WORK ITEM:
Extract the line that contains "- destruct H as (_ & -> & _). reflexivity." and every line after it to the end of the records below, exactly as written and nothing else.

(Collected data)
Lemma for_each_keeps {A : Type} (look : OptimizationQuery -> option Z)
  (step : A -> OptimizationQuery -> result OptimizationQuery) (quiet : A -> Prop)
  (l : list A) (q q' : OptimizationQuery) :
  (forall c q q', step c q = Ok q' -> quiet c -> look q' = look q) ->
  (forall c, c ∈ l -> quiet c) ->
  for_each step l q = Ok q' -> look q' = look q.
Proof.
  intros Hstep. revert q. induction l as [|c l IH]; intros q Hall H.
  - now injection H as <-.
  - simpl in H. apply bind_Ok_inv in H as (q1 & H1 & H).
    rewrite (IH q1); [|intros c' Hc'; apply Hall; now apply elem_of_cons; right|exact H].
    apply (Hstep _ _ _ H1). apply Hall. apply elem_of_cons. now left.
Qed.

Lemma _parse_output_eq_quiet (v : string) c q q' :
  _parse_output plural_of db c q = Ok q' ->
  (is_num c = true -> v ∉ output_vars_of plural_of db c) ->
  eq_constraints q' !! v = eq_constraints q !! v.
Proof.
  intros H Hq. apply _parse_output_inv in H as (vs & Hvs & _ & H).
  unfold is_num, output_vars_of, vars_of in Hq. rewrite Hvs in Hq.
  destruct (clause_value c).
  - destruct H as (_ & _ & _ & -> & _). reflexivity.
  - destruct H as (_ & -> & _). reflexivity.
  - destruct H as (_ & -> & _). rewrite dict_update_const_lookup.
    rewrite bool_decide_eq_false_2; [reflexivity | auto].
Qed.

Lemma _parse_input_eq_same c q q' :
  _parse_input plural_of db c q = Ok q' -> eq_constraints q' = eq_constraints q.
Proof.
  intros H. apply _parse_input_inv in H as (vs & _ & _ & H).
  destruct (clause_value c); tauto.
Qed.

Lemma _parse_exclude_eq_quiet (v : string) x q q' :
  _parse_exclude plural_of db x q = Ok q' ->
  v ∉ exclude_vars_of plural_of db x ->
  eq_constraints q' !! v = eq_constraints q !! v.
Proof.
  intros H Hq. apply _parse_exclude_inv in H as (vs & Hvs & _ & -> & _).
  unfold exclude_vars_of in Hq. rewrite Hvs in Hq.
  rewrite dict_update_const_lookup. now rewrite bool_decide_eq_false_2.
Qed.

EXERCISE SOLUTION:
  - destruct H as (_ & -> & _). reflexivity.
  - destruct H as (_ & -> & _). rewrite dict_update_const_lookup.
    rewrite bool_decide_eq_false_2; [reflexivity | auto].
Qed.

Lemma _parse_input_eq_same c q q' :
  _parse_input plural_of db c q = Ok q' -> eq_constraints q' = eq_constraints q.
Proof.
  intros H. apply _parse_input_inv in H as (vs & _ & _ & H).
  destruct (clause_value c); tauto.
Qed.

Lemma _parse_exclude_eq_quiet (v : string) x q q' :
  _parse_exclude plural_of db x q = Ok q' ->
  v ∉ exclude_vars_of plural_of db x ->
  eq_constraints q' !! v = eq_constraints q !! v.
Proof.
  intros H Hq. apply _parse_exclude_inv in H as (vs & Hvs & _ & -> & _).
  unfold exclude_vars_of in Hq. rewrite Hvs in Hq.
  rewrite dict_update_const_lookup. now rewrite bool_decide_eq_false_2.
Qed.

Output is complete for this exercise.